→ **Stored data entries**
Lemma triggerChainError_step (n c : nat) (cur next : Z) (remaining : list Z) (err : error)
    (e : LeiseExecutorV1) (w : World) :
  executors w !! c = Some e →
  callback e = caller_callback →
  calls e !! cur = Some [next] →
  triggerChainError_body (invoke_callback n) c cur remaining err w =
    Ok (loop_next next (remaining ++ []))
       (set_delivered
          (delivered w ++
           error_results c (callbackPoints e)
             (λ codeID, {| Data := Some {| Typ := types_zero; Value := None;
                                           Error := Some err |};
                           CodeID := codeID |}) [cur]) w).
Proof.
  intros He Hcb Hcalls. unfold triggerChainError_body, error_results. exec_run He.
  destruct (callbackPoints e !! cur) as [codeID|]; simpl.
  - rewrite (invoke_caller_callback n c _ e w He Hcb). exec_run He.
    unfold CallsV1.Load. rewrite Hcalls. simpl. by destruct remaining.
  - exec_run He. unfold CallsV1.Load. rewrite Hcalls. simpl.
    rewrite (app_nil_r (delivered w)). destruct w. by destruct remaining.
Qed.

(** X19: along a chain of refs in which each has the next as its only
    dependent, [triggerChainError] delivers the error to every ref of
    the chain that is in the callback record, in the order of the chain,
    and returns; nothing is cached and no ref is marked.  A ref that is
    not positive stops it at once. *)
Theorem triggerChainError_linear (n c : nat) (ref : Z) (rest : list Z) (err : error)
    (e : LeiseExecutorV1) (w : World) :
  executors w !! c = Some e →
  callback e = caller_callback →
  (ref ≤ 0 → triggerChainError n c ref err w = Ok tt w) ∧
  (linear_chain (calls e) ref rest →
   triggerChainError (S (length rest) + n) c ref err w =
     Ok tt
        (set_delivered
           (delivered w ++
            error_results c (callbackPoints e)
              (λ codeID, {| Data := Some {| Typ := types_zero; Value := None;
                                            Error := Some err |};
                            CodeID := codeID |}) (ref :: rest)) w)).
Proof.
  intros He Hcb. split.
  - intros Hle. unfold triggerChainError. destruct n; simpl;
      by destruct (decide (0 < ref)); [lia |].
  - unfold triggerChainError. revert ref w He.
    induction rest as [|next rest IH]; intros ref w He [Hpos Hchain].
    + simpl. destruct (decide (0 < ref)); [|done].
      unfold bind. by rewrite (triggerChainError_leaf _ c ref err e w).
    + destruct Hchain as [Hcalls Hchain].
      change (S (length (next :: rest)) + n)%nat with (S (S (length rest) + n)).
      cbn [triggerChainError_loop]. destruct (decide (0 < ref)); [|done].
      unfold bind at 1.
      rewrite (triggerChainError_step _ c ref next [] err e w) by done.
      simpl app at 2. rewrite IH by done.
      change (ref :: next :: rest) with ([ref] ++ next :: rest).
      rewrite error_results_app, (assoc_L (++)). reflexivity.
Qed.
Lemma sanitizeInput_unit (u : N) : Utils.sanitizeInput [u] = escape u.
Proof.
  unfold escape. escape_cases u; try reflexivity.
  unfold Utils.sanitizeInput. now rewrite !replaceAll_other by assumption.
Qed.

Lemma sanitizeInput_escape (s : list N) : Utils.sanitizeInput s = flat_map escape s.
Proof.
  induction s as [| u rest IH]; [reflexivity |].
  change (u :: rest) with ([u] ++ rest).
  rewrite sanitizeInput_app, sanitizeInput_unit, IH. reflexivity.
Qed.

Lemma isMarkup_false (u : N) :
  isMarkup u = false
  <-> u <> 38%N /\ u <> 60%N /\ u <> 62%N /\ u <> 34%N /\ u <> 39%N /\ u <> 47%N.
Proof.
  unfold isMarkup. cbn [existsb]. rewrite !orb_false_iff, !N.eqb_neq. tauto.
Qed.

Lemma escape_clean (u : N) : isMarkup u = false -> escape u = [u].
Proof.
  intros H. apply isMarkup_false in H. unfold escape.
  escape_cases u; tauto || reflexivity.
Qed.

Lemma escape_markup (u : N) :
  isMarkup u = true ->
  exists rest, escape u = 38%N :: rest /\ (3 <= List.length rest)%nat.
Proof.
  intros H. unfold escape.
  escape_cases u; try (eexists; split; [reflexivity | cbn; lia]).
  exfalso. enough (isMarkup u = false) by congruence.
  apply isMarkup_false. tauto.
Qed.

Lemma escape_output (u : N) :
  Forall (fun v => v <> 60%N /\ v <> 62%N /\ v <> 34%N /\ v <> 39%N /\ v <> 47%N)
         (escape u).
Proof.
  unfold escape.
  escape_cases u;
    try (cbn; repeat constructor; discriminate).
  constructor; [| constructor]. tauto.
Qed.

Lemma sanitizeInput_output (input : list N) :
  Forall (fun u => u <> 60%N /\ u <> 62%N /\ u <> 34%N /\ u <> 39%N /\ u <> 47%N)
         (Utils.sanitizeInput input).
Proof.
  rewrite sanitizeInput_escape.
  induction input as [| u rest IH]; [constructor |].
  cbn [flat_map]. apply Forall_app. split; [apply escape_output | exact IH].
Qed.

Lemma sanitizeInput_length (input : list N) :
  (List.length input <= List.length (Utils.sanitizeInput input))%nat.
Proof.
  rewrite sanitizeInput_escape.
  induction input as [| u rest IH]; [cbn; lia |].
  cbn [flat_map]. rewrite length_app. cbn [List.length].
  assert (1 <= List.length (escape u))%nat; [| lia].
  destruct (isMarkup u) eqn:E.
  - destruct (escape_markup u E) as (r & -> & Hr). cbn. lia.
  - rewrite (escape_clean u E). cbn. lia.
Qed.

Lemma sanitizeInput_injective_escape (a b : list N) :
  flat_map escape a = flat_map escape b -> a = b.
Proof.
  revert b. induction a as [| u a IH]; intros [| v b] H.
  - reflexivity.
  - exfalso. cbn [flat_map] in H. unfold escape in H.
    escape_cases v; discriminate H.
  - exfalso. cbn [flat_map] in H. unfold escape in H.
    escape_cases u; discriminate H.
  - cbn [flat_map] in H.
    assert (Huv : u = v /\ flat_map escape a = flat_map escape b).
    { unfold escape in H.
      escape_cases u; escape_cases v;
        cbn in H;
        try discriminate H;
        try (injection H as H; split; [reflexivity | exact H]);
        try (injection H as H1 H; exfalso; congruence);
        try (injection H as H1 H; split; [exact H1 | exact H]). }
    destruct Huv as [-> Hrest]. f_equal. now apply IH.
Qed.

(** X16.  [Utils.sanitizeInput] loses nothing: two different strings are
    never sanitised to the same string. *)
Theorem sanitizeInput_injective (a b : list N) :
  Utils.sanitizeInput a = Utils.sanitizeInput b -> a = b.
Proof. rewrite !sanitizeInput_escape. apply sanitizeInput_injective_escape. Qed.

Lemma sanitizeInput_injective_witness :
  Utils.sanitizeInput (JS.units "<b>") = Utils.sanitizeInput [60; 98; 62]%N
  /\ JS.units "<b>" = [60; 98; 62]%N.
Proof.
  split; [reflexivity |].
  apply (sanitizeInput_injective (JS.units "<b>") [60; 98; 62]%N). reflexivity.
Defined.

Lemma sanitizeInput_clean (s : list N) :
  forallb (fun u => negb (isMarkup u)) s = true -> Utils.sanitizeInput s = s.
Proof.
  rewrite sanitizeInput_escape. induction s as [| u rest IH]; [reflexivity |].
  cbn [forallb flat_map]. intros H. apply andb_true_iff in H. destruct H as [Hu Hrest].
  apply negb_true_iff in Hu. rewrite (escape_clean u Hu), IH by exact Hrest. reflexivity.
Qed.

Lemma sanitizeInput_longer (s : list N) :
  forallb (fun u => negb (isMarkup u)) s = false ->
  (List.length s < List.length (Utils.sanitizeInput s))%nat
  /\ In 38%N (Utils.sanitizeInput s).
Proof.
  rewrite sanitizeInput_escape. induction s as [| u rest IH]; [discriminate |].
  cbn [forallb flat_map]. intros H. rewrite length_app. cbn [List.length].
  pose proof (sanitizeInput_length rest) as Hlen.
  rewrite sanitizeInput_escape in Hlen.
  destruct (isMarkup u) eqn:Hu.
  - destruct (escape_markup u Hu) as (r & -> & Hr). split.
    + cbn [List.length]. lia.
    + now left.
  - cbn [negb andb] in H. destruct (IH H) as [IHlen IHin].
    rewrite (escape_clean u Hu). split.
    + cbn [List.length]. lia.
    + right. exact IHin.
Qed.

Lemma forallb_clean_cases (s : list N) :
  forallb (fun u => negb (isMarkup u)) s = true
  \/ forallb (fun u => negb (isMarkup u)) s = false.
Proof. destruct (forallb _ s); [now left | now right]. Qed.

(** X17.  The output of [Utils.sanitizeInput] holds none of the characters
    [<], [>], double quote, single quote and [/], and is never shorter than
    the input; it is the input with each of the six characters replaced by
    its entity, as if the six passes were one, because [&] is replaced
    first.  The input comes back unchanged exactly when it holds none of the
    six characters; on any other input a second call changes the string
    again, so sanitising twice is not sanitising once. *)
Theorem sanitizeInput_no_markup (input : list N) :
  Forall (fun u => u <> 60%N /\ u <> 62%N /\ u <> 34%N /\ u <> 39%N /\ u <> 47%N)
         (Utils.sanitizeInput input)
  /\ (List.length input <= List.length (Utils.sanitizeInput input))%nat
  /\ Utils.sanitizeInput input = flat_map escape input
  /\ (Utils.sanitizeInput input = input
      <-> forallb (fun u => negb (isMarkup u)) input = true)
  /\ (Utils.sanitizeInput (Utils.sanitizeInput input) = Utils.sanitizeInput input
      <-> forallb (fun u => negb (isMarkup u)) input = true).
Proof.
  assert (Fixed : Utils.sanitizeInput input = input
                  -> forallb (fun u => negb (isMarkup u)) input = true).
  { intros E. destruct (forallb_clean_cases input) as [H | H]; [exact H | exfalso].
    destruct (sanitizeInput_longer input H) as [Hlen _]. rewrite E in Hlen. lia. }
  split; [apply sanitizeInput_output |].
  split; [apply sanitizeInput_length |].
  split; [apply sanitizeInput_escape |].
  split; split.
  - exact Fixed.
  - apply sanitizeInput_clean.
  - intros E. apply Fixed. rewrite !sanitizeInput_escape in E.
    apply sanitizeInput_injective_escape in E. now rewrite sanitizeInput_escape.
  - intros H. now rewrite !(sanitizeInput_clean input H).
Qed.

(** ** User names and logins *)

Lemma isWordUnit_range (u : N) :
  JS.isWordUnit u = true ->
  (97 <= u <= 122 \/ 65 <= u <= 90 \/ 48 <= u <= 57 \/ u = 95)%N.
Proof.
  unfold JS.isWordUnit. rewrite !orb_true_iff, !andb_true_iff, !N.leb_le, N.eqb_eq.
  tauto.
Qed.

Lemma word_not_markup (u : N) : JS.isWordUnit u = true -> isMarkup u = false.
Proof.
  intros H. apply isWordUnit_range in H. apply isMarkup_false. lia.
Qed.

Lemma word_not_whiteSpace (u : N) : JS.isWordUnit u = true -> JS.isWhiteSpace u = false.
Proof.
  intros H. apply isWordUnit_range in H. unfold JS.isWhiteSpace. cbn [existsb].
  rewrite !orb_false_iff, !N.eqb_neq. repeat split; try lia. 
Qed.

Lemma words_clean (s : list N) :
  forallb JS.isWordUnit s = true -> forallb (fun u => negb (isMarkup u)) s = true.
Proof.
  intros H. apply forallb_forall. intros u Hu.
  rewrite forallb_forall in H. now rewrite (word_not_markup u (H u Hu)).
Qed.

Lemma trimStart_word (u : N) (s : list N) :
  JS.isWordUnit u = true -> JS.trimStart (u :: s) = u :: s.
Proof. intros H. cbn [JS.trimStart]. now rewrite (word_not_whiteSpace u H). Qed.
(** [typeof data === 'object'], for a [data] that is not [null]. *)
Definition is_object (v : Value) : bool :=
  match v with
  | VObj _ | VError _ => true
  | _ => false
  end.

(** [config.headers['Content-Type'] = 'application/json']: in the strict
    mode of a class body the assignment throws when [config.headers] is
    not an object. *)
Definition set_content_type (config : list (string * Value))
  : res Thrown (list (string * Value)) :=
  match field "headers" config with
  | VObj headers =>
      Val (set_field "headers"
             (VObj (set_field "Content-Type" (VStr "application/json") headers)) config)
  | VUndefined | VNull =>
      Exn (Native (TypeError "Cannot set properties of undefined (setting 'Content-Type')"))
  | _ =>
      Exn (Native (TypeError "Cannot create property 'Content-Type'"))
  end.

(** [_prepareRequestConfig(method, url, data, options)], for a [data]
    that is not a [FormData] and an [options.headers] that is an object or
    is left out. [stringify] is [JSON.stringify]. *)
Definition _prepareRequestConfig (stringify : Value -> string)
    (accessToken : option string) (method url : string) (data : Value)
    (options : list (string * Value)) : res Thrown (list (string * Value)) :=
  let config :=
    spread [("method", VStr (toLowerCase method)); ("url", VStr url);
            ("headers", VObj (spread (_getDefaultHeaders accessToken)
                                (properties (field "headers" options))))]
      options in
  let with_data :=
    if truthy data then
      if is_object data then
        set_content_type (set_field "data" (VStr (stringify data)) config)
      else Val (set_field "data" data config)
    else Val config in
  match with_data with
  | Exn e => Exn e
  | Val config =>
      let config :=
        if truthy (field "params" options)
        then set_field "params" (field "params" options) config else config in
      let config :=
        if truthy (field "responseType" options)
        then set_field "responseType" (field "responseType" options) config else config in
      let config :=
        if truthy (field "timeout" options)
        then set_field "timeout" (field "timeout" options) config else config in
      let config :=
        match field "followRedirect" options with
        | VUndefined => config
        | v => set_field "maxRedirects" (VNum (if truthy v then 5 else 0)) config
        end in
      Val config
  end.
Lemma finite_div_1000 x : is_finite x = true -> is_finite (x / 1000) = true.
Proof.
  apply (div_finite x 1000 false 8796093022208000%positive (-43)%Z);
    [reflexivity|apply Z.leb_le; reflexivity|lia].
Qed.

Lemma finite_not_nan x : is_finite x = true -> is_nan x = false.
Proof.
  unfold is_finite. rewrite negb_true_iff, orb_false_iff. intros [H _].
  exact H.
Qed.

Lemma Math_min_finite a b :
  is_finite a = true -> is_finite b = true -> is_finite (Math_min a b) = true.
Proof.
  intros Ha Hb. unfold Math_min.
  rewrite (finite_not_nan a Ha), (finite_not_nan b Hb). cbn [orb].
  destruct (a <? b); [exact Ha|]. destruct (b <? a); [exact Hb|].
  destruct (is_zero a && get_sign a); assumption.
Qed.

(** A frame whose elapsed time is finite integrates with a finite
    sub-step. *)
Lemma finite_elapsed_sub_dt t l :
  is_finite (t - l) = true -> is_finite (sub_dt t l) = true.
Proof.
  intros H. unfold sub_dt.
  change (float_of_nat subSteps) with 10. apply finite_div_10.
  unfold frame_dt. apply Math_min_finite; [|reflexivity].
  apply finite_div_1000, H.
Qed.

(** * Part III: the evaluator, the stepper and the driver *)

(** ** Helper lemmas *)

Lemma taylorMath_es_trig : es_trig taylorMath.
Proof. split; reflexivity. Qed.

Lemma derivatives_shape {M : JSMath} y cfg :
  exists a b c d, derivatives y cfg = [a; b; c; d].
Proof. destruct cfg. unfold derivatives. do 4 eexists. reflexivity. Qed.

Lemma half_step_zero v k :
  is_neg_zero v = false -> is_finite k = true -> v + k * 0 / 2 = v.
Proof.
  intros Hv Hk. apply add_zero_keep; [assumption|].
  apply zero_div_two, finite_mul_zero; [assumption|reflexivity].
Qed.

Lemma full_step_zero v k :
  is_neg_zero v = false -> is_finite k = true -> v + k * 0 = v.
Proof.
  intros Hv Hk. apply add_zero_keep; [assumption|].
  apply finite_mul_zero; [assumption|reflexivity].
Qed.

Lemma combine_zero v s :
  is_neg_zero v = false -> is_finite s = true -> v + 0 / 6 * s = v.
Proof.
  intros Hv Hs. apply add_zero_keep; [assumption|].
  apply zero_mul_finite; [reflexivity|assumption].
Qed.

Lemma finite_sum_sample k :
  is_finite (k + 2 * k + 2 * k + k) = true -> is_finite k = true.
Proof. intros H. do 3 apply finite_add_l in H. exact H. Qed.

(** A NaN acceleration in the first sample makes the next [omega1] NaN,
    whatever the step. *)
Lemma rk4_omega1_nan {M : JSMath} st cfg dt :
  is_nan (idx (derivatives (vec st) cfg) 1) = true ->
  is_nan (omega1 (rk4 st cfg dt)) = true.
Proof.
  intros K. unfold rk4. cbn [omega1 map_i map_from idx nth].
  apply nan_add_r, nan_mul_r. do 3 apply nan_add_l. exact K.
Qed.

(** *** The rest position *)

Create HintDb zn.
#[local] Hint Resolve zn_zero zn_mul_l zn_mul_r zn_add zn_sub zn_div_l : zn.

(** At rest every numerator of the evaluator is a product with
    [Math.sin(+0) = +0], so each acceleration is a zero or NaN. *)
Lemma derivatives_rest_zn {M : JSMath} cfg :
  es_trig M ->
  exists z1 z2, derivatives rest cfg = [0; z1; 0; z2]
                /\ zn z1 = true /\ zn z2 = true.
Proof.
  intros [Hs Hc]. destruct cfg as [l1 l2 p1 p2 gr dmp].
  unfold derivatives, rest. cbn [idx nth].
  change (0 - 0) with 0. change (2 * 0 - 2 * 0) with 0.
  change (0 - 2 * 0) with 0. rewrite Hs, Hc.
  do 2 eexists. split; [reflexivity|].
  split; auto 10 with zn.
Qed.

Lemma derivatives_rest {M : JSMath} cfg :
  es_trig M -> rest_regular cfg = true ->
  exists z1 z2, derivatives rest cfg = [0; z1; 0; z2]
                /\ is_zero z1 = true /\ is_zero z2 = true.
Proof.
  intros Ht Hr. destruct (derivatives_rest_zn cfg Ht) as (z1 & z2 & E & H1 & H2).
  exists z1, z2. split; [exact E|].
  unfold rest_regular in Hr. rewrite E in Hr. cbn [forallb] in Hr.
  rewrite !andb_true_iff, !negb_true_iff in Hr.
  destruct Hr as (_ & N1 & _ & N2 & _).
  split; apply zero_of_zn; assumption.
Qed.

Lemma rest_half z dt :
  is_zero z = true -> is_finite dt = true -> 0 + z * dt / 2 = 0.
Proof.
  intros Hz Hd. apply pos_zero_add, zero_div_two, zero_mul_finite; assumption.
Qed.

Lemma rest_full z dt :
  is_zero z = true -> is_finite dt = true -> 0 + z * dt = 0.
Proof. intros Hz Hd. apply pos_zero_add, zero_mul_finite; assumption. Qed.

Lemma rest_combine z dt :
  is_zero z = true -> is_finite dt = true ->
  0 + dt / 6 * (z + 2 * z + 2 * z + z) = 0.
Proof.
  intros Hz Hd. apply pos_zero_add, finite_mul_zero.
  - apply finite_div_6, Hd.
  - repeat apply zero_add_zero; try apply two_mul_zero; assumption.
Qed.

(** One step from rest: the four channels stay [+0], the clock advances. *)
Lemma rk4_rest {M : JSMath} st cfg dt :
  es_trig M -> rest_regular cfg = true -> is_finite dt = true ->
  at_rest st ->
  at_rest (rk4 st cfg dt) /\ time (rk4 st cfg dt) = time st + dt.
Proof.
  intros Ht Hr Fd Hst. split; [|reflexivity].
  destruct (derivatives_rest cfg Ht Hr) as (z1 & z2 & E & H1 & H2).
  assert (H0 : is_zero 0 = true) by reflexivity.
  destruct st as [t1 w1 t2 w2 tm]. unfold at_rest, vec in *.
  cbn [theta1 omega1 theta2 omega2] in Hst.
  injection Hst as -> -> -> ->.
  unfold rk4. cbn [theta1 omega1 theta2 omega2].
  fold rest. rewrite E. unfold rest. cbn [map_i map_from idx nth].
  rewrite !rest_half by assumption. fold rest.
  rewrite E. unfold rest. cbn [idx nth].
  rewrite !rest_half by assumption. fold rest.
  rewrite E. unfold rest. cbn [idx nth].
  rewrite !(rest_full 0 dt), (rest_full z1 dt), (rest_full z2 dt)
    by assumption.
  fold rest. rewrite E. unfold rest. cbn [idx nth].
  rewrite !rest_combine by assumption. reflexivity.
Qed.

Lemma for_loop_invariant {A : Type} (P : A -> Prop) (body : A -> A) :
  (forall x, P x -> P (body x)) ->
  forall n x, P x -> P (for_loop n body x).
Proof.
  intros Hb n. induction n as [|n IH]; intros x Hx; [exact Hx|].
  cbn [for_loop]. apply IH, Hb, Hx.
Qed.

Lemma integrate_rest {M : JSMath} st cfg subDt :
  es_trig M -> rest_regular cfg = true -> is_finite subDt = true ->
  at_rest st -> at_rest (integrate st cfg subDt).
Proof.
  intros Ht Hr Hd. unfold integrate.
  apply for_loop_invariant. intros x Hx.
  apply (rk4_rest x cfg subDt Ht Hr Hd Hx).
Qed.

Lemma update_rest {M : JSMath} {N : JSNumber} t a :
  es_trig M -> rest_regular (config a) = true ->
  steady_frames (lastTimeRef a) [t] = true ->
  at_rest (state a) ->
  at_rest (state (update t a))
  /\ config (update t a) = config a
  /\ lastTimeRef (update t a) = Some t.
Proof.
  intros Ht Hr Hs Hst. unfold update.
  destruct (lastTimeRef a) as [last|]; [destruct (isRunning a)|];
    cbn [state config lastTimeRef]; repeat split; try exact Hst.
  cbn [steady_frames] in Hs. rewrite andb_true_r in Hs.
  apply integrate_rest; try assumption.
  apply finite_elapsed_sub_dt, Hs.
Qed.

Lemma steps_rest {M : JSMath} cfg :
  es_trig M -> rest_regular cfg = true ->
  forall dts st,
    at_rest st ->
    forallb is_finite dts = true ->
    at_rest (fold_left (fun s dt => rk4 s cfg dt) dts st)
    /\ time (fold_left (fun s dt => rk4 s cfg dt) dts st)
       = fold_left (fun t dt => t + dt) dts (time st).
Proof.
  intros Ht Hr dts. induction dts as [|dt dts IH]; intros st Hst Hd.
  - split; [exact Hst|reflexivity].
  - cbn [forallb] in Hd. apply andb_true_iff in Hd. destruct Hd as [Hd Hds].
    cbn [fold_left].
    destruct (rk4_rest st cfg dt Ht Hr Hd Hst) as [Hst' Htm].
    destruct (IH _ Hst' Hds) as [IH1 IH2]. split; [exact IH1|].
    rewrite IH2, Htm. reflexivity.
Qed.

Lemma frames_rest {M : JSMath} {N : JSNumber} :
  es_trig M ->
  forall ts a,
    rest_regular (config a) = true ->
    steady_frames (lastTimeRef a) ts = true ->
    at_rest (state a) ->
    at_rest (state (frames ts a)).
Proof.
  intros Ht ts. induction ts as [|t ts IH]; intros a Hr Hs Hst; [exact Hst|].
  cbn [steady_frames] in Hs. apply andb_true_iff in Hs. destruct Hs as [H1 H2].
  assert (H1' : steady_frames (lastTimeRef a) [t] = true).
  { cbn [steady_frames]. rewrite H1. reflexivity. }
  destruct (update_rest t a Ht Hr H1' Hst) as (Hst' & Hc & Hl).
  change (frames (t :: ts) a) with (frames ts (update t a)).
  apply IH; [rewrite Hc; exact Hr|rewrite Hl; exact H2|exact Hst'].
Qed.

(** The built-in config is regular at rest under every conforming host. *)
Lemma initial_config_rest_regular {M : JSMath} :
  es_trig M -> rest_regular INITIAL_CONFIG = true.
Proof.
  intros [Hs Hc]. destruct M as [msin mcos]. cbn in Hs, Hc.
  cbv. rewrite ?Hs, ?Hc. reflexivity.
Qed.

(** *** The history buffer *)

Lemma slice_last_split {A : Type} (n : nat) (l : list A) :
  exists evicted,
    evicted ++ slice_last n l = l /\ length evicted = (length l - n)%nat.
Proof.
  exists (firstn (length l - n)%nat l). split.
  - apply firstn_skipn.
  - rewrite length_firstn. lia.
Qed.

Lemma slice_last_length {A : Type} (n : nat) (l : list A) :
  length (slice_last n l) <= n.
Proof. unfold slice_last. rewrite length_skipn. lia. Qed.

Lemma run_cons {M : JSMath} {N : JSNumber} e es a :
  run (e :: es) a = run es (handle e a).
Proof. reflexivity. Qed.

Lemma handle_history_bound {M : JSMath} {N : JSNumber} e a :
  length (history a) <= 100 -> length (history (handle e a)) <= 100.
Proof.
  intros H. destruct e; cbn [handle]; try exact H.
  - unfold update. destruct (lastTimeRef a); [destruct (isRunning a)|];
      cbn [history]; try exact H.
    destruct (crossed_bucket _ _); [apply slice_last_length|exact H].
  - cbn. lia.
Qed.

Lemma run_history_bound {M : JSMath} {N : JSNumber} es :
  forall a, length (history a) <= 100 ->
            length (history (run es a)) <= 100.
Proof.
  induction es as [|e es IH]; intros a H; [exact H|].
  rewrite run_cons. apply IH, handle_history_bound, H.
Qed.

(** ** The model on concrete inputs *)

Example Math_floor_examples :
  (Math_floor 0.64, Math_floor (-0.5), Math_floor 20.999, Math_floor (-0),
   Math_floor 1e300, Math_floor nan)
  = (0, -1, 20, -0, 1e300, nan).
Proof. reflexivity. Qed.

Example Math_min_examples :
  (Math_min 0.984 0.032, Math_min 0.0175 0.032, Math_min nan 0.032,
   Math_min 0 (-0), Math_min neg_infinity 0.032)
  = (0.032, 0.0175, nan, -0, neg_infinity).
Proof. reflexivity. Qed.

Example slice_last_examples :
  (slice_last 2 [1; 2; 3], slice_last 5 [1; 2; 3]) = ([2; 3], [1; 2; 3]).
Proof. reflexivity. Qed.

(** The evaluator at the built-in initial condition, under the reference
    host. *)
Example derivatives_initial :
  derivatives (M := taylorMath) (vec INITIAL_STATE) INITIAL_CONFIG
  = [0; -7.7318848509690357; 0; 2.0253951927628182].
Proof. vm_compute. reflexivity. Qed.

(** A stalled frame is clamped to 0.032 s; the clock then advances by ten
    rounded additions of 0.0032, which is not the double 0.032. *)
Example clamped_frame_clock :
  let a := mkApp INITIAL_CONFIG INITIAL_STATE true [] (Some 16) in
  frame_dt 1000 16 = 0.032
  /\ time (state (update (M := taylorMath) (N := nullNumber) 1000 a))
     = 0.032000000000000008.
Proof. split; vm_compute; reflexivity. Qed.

→ **About this task**
Search the data for "never". Copy every matching line.

→ **Response to this task**
    never sanitised to the same string. *)
    [<], [>], double quote, single quote and [/], and is never shorter than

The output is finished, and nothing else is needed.